Dès l'enfance, Egon Schiele marque un vif intérêt pour le dessin, auquel il s'exerce régulièrement. Sa scolarité se déroule successivement à l'école primaire de Tulln, au collège de Krems an der Donau et au lycée de Klosterneuburg. Dès 1905, année de la mort de son père, il exécute ses premières peintures, notamment des autoportraits. La mort de son père ternit sa jeunesse et lui donne une vision du monde sombre et torturée. Son oncle, ingénieur et inspecteur supérieur des Chemins de fer d'État, devient alors son tuteur. S'appliquant à respecter les intentions du père d'Egon, il tente, sans succès, d'orienter le jeune garçon vers une carrière dans les chemins de fer, à l'École Polytechnique supérieure.

Cependant, avec l'accord de sa mère et l'appui de son professeur de dessin, Schiele entre en 1906 à l'Académie des beaux-arts de Vienne. Il y apprend la peinture générale auprès du professeur Christian Griepenkerl, peintre académique conservateur. La relation entre les deux hommes s'avère difficile : Schiele, ne pouvant plus supporter la tutelle académique de ses maîtres, quitte l'Académie, suivi d'amis partageant les mêmes convictions.

Premières expériences artistiques

Il fonde alors le Neukunstgruppe (Groupe pour le nouvel art), se faisant ainsi remarquer par Arthur Roessler, critique d'art du Journal ouvrier, qui devient durant les années suivantes son principal protecteur. Parmi les membres de ce groupe se trouvent différents amis rencontrés à l'Académie : Anton Peschka, Anton Faistauer, Anton Kolig, Robin Christian Andersen, Franz Wiegele. Leur amitié jalonne la vie de Schiele : chacun appuie l'autre pour promouvoir les premières œuvres des autres. Peschka épouse en 1914 une des sœurs d'Egon, Gerti.

Schiele découvre à Vienne un art différent lors d'une exposition d'artistes du deuxième mouvement de la Sécession viennoise (ou Sezession, ou Secession), plus proche de l'Art nouveau. Âgé de 17 ans, il rencontre en 1907 Gustav Klimt, alors âgé de 45 ans, en qui il reconnaît son modèle et maître spirituel. L'admiration est réciproque entre les deux artistes.
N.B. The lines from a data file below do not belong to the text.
(** What each operation does to a well-formed queue; the items are moved, never
    copied or lost, and what is taken satisfies the condition. *)
Lemma take_spec q now fetched :
  ColdQueue_ok q →
  ∃ q' r, ColdQueue_take condition q now fetched = Ok (q', r) ∧ ColdQueue_ok q' ∧
  last_condition_value q' = last_condition_value (refresh q now fetched) ∧
  next_fetch_due q' = next_fetch_due (refresh q now fetched) ∧
  match r with
  | Taken item => cold_queue q ≡ₚ item :: cold_queue q' ∧ satisfies (last_condition_value q') item
  | NotTakenButSomeMayBeAvailable =>
    cold_queue q' ≡ₚ cold_queue q ∧ cold_ready q' = 0 ∧
    cold_available q' = cold_available (refresh q now fetched) - 1
  | NotTakenAndNoneAvailable =>
    q' = refresh q now fetched ∧ cold_available q' = 0 ∧
    Forall (violates (last_condition_value q')) (cold_queue q')
  end.
Proof.
  intros Hok. apply (refresh_ok q now fetched) in Hok. rewrite <-(refresh_queue q now fetched).
  unfold ColdQueue_take. set (qr := refresh q now fetched) in *.
  destruct Hok as (R & U & V & Hq & Hr & Ha & HR & HV).
  pose proof (zlen_nonneg R). pose proof (zlen_nonneg U).
  destruct (Z.eqb_spec (cold_available qr) 0) as [Hav|Hav].
  - eexists _, _. split; [done|]. destruct R as [|x R]; [|unfold zlen in *; simpl in *; lia].
    destruct U as [|x U]; [|unfold zlen in *; simpl in *; lia]. simpl in Hq.
    split; [exists [], [], V; done|]. repeat split; try done. by rewrite Hq.
  - destruct R as [|[id v] R].
    + destruct U as [|[id v] U]; [done|]. simpl in Hq. rewrite Hq. simpl. rewrite Hr. simpl.
      rewrite zlen_nil, zlen_cons in *.
      destruct (condition (last_condition_value qr) v) eqn:Hc; (eexists _, _; split; [done|]).
      * split; [exists [], U, V; repeat split; simpl; auto; rewrite ?zlen_nil; lia|]. done.
      * split.
        { exists [], U, (V ++ [(id, v)]). repeat split; simpl; rewrite ?app_assoc, ?zlen_nil; auto; try lia.
          apply Forall_app. split; [done|]. by constructor. }
        repeat split; simpl; try done. by rewrite <-Permutation_cons_append.
    + simpl in Hq. rewrite Hq. simpl. rewrite Hr, zlen_cons in *.
      pose proof (zlen_nonneg R). destruct (Z.ltb_spec 0 (1 + zlen R)); [|lia]. eexists _, _. split; [done|].
      apply Forall_cons in HR as [Hv HR].
      split; [exists R, U, V; repeat split; simpl; auto; lia|]. done.
Qed.

Lemma pop_back_app {A} (l : list A) x : pop_back (l ++ [x]) = Some (x, l).
Proof. unfold pop_back. by rewrite last_snoc, removelast_last. Qed.

Lemma discard_spec q now fetched :
  ColdQueue_ok q →
  ∃ q' r, ColdQueue_discard condition q now fetched = Ok (q', r) ∧ ColdQueue_ok q' ∧
  last_condition_value q' = last_condition_value (refresh q now fetched) ∧
  match r with
  | Discarded item => cold_queue q ≡ₚ item :: cold_queue q' ∧ violates (last_condition_value q') item
  | NotDiscardedButSomeMayBeAvailable =>
    cold_queue q' ≡ₚ cold_queue q ∧ cold_ready q' = cold_ready (refresh q now fetched) + 1
  | NotDiscardedAndNoneAvailable =>
    q' = refresh q now fetched ∧ Forall (satisfies (last_condition_value q')) (cold_queue q')
  end.
Proof.
  intros Hok. apply (refresh_ok q now fetched) in Hok. rewrite <-(refresh_queue q now fetched).
  unfold ColdQueue_discard. set (qr := refresh q now fetched) in *.
  destruct Hok as (R & U & V & Hq & Hr & Ha & HR & HV).
  pose proof (zlen_nonneg U). pose proof (zlen_nonneg V).
  destruct (Z.eqb_spec (cold_ready qr) (zlen (cold_queue qr))) as [Hend|Hend]; rewrite Hq, !zlen_app in Hend.
  - eexists _, _. split; [done|]. destruct U as [|x U]; [|unfold zlen in *; simpl in *; lia].
    destruct V as [|x V]; [|unfold zlen in *; simpl in *; lia]. simpl in Hq. rewrite app_nil_r in Hq.
    split; [exists R, [], []; repeat split; simpl; rewrite ?app_nil_r; auto|].
    repeat split; try done. by rewrite Hq.
  - destruct (snoc_cases V) as [->|(V' & [id v] & ->)].
    + rewrite app_nil_r in Hq. destruct (snoc_cases U) as [->|(U' & [id v] & ->)].
      { rewrite !zlen_nil in *. lia. }
      rewrite app_assoc in Hq. rewrite Hq, pop_back_app. simpl. rewrite Ha, !zlen_app, zlen_cons, zlen_nil.
      destruct (Z.ltb_spec (zlen R + zlen U') (zlen R + (zlen U' + (1 + 0)))); [|lia].
      destruct (condition (last_condition_value qr) v) eqn:Hc; simpl; (eexists _, _; split; [done|]).
      * split.
        { exists ((id, v) :: R), U', []. repeat split; simpl; rewrite ?app_nil_r, ?zlen_cons; auto; try lia. }
        repeat split; try done. simpl. by rewrite Permutation_cons_append.
      * split.
        { exists R, U', []. repeat split; simpl; rewrite ?app_nil_r; auto; lia. }
        repeat split; try done. symmetry. apply Permutation_cons_append.
    + rewrite !app_assoc, <-app_assoc in Hq. rewrite app_assoc in Hq. rewrite Hq, pop_back_app. simpl.
      rewrite Ha, !zlen_app. apply Forall_app in HV as [HV Hv]. apply Forall_cons in Hv as [Hv _].
      destruct (Z.ltb_spec (zlen R + zlen U + zlen V') (zlen R + zlen U)) as [Hlt|_].
      { pose proof (zlen_nonneg V'). lia. }
      simpl. eexists _, _. split; [done|]. split.
      { exists R, U, V'. repeat split; simpl; rewrite <-?app_assoc; auto. }
      repeat split; try done. symmetry. apply Permutation_cons_append.
Qed.

Lemma add_satisfied_spec q now fetched id v q' r :
  ColdQueue_ok q → ColdQueue_add_if_condition_satisfied condition q now fetched id v = (q', r) →
  ColdQueue_ok q' ∧ last_condition_value q' = last_condition_value (refresh q now fetched) ∧
  match r with
  | EnqueuedSatisfied => cold_queue q' = (id, v) :: cold_queue q
  | ConditionNotSatisfied _ => q' = refresh q now fetched ∧ violates (last_condition_value q') (id, v)
  end.
Proof.
  intros Hok%(refresh_ok q now fetched). unfold ColdQueue_add_if_condition_satisfied.
  destruct (condition _ v) eqn:Hc; intros [= <- <-]; [|done]. simpl. rewrite refresh_queue.
  destruct Hok as (R & U & V & Hq & Hr & Ha & HR & HV). rewrite refresh_queue in Hq.
  split; [|done]. exists ((id, v) :: R), U, V.
  repeat split; simpl; rewrite ?zlen_cons; auto; [by rewrite Hq|lia|lia].
Qed.

Lemma add_not_satisfied_spec q now fetched id v q' r :
  ColdQueue_ok q → ColdQueue_add_if_condition_not_satisfied condition q now fetched id v = (q', r) →
  ColdQueue_ok q' ∧ last_condition_value q' = last_condition_value (refresh q now fetched) ∧
  match r with
  | EnqueuedNotSatisfied =>
    cold_queue q' = cold_queue q ++ [(id, v)] ∧ cold_available q' = cold_available (refresh q now fetched) ∧
    violates (last_condition_value q') (id, v)
  | ConditionSatisfied v' =>
    q' = refresh q now fetched ∧ v' = v ∧ satisfies (last_condition_value q') (id, v)
  end.
Proof.
  intros Hok%(refresh_ok q now fetched). unfold ColdQueue_add_if_condition_not_satisfied.
  destruct (condition _ v) eqn:Hc; intros [= <- <-]; [done|]. simpl. rewrite refresh_queue.
  destruct Hok as (R & U & V & Hq & Hr & Ha & HR & HV). rewrite refresh_queue in Hq.
  split; [|done]. exists R, U, (V ++ [(id, v)]).
  repeat split; simpl; auto; [by rewrite Hq, <-!app_assoc|]. apply Forall_app. split; [done|by constructor].
Qed.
L'année 1909 voit la première participation de Schiele à une exposition publique, à Klosterneuburg. Il présente la même année ses œuvres à l'Exposition internationale des Beaux-Arts à Vienne (Internationale Kunstschau), qui lui permet d'établir ses premiers contacts avec collectionneurs, éditeurs et aussi architectes — tels Otto Wagner et Josef Hoffmann. Ce dernier dirige alors l'Atelier d'art de Vienne, fondé en 1903, visant au soutien des arts et de l'artisanat, pour lequel travaillera Schiele, en 1909 et 1910. Une des plus importantes commandes qui lui est alors faite ne sera jamais réalisée : le portrait de Poldi Lodzinski, qui aurait dû être une fenêtre du palais Stoclet.

 

Le 6 février 1918, Klimt décède ; Schiele exécute son portrait sur son lit de mort. En mars doit se tenir la 49e exposition de la Sécession viennoise, qui aurait dû être présidée par Klimt lui-même. Schiele se charge alors de l'organisation et propose une affiche, intitulée La Compagnie à la table, le montrant entouré d'amis peintres. Il expose dix-neuf huiles et vingt-neuf dessins (dont une grande partie est réalisée à l'aquarelle), dans la salle principale du pavillon de la Sécession. L'exposition rencontre un franc succès : une part importante de ses œuvres est vendue, et Schiele obtient des commandes de portraits de personnalités, ce qui lui permet de louer un second atelier pour ses grands formats, rue Wattmann.

Le peintre n'a pas le temps de réaliser la plupart de ses commandes : le 28 octobre 1918, sa femme, alors au sixième mois de sa grossesse, décède de la grippe espagnole, qui se répand alors dans tout Vienne et fait des millions de victimes en Europe. Egon Schiele meurt de la même maladie trois jours plus tard, le 31 octobre 1918.